_Records from a collection:_
Lemma attempts_spec n delays reply :
match attempts n delays reply with
| (m, Some tx) => ∃ i, (i < length delays)%nat ∧ m = (n + i + 1)%nat ∧ reply (n + i)%nat = Found tx ∧
∀ j, (j < i)%nat → ∀ tx', reply (n + j)%nat ≠ Found tx'
| (m, None) => m = (n + length delays)%nat ∧
∀ j, (j < length delays)%nat → ∀ tx', reply (n + j)%nat ≠ @Found TxEnvelope tx'
end.
Proof.
revert n. induction delays as [|d delays IH]; intros n; cbn [attempts length].
{ split; [lia|]. intros j Hj. lia. }
destruct (reply n) as [tx| |] eqn:E.
{ exists 0%nat. rewrite Nat.add_0_r. split_and!; [lia|lia|done|]. intros j Hj. lia. }
all: specialize (IH (S n)); destruct (attempts (S n) delays reply) as [m [tx|]];
[destruct IH as (i & Hi & -> & Hf & Hn); exists (S i);
replace (n + S i)%nat with (S n + i)%nat by lia; split_and!; [lia|lia|done|]
|destruct IH as [-> Hn]; split; [lia|]];
intros [|j] Hj tx'; rewrite ?Nat.add_0_r;
[congruence|replace (n + S j)%nat with (S n + j)%nat by lia; apply Hn; lia
|congruence|replace (n + S j)%nat with (S n + j)%nat by lia; apply Hn; lia].
Qed.
(** The backfill of a hash asks at most [retries + 1] times and never more
than three, stops at the first body, and sends exactly that body, stamped
with the time the hash was seen; when none of them has it, nothing is
sent. *)
Theorem backfill_sends_the_first_body cfg hash recv_ns reply (out : chan (RawTx TxEnvelope)) :
let n := max_attempts cfg in
(n ≤ 3)%nat ∧
((∃ i tx, (i < n)%nat ∧ reply i = Found tx ∧ (∀ j, (j < i)%nat → ∀ tx', reply j ≠ Found tx') ∧
backfill_one cfg hash recv_ns reply out =
(try_send out (raw_tx (source_id cfg) recv_ns hash tx)).1 ∧
(attempts 0 (take n DELAYS) reply).1 = S i) ∨
((∀ j, (j < n)%nat → ∀ tx', reply j ≠ Found tx') ∧
backfill_one cfg hash recv_ns reply out = out ∧
(attempts 0 (take n DELAYS) reply).1 = n)).
Proof.
intros n. assert (n ≤ 3)%nat as Hn by (unfold n, max_attempts; cbn [DELAYS length]; lia).
split; [done|]. unfold backfill_one. fold n.
pose proof (attempts_spec 0 (take n DELAYS) reply) as Ha.
assert (length (take n DELAYS) = n) as Hl by (rewrite length_take; cbn [DELAYS length]; lia).
rewrite Hl in Ha. destruct (attempts 0 (take n DELAYS) reply) as [m [tx|]]; cbn [fst snd].
- left. destruct Ha as (i & Hi & -> & Hf & Hno). exists i, tx. split_and!; try done. lia.
- right. destruct Ha as [-> Hno]. done.
Qed.

(** A transaction that arrives over both sources is published once.  Its
IPC notification and the backfilled body of its hash make two raw
transactions; the pipeline publishes the first, with the IPC source, and
records the second sighting with its own time. *)
Theorem two_sources_publish_once {RlpError RecoveryError : Type}
(alloy_decode : bytes → result TxEnvelope RlpError)
(alloy_recover : TxEnvelope → result Address RecoveryError)
line r tx from t1 t2 reply i (p : Pipeline.Pipeline) :
from_str line = Some (notification r) → line ≠ [] → from_value r = Some tx →
alloy_recover tx = Ok from → (i < 3)%nat → reply i = Found tx →
(∀ j, (j < i)%nat → ∀ tx', reply j ≠ Found tx') →
Dedupe.map (Pipeline.dedupe p) !! tx_hash tx = None →
let out0 := {| chan_cap := 2; chan_items := []; chan_closed := false |} in
let out1 := handle_event tx_hash from_str from_value t1 line out0 in
let out2 := backfill_one (WssConfig_new WSS_PROVIDER) (tx_hash tx) t2 reply out1 in
let p' := Pipeline.run alloy_decode alloy_recover p (Pipeline.Deliver <$> chan_items out2) in
(∃ q, Pipeline.bus p' = Pipeline.bus p ++ [q] ∧ p_hash q = tx_hash tx ∧ p_from q = from ∧
first_seen_ns q = t1 ∧ source_seen q = [(LOCAL_IPC, t1)]) ∧
(sources <$> Dedupe.snapshot (Pipeline.dedupe p') (tx_hash tx)) =
Some [(LOCAL_IPC, t1); (WSS_PROVIDER, t2)].
Proof.
intros Hl Hne Hv Hrec Hi Hf Hno Hnew. cbv zeta.
rewrite (handle_notification t1 line r) by done. rewrite Hv. unfold backfill_one.
change (take (max_attempts (WssConfig_new WSS_PROVIDER)) DELAYS) with DELAYS.
assert ((attempts 0 DELAYS reply).2 = Some tx) as ->.
{ pose proof (attempts_spec 0 DELAYS reply) as Ha.
destruct (attempts 0 DELAYS reply) as [m [tx'|]]; cbn [snd].
- destruct Ha as (k & Hk & _ & Hfk & Hnk). cbn [plus] in *. destruct (Nat.lt_trichotomy k i) as [Hlt|[->|Hgt]].
+ by destruct (Hno k Hlt tx').
+ congruence.
+ by destruct (Hnk i Hgt tx).
- destruct Ha as [_ Hnk]. by destruct (Hnk i Hi tx). }
cbn [try_send chan_closed chan_items chan_cap length app Nat.ltb Nat.leb fst fmap list_fmap].
unfold Pipeline.run. cbn [foldl Pipeline.step]. unfold Pipeline.run_decoder_worker, decode_to_decoded.
cbn [raw_tx raw_payload raw_hash raw_source raw_recv_ns result_bind].
unfold recover_signer. rewrite !Hrec. cbn [result_bind d_hash d_source d_recv_ns].
unfold Pipeline.run_dedupe at 2 4. cbn [d_hash d_source d_recv_ns].
unfold Dedupe.record at 1 2. rewrite Hnew. cbn [Pipeline.dedupe].
unfold Pipeline.run_dedupe. cbn [d_hash d_source d_recv_ns Pipeline.dedupe].
unfold Dedupe.record. cbn [Dedupe.map]. rewrite lookup_insert_eq. cbn [Pipeline.bus Pipeline.dedupe sources].
split.
- eexists. split; [reflexivity|]. done.
- unfold Dedupe.snapshot. cbn [Dedupe.map]. by rewrite lookup_insert_eq.
Qed.
End Delivery.

(** ** Instances *)

Module Feed.
Definition ack : text := list_ascii_of_string "ack".
Definition event : text := list_ascii_of_string "event".
Definition from_str (s : text) : option json :=
if bool_decide (s = ack) then Some (result_reply (JString ack))
else if bool_decide (s = event) then Some (notification (JInt 7)) else None.
(** A transaction is its number and its hash. *)
Definition from_value (v : json) : option Z := match v with JInt n => Some n | _ => None end.
Definition tx_hash (n : Z) : B256 := n.
Definition out : chan (RawTx Z) := {| chan_cap := 1; chan_items := []; chan_closed := false |}.
Definition decode (b : bytes) : result Z unit := Err tt.
Definition recover (n : Z) : result Address unit := Ok 5.
Definition start : Pipeline.Pipeline (TxEnvelope := Z) := Pipeline.build_pipeline Pipeline.default_config.
End Feed.

Lemma ipc_subscription_delivers_witness :
  ∃ out', run_once Feed.tx_hash Feed.from_str Feed.from_value
      [Line 1 Feed.ack; Line 2 Feed.event; Line 3 Feed.event; Eof] Feed.out = (out', Reconnect) ∧
    chan_items out' = [raw_tx LOCAL_IPC 2 7 7].
Proof.
  destruct (ipc_subscription_delivers Feed.tx_hash Feed.from_str Feed.from_value 1 Feed.ack
    (result_reply (JString Feed.ack)) [(2, Feed.event, JInt 7); (3, Feed.event, JInt 7)] Feed.out)
    as (out' & Hr & Hi); [done|done|by repeat constructor|done|cbn; lia|].
  exists out'. split; [exact Hr|exact Hi].
Defined.

Lemma two_sources_publish_once_witness :
  let out0 := {| chan_cap := 2; chan_items := []; chan_closed := false |} in
  let out1 := handle_event Feed.tx_hash Feed.from_str Feed.from_value 10 Feed.event out0 in
  let out2 := backfill_one (WssConfig_new WSS_PROVIDER) 7 20 (λ i, if (i =? 1)%nat then Found 7 else Missing) out1 in
  length (Pipeline.bus (Pipeline.run Feed.decode Feed.recover Feed.start (Pipeline.Deliver <$> chan_items out2))) = 1%nat.
Proof.
  destruct (two_sources_publish_once Feed.tx_hash Feed.from_str Feed.from_value Feed.decode Feed.recover
    Feed.event (JInt 7) 7 5 10 20 (λ i, if (i =? 1)%nat then Found 7 else Missing) 1 Feed.start)
    as [(q & Hq & _) _]; [done|done|done|done|lia|done| |done|].
  - intros [|j] Hj tx'; [done|lia].
  - cbv zeta. apply (f_equal length) in Hq. exact Hq.
Defined.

_YOUR INSTRUCTIONS:_ What is the number of lines in the records that hold "unit"? Give the number by itself.

_EXERCISE RESPONSE:_ 2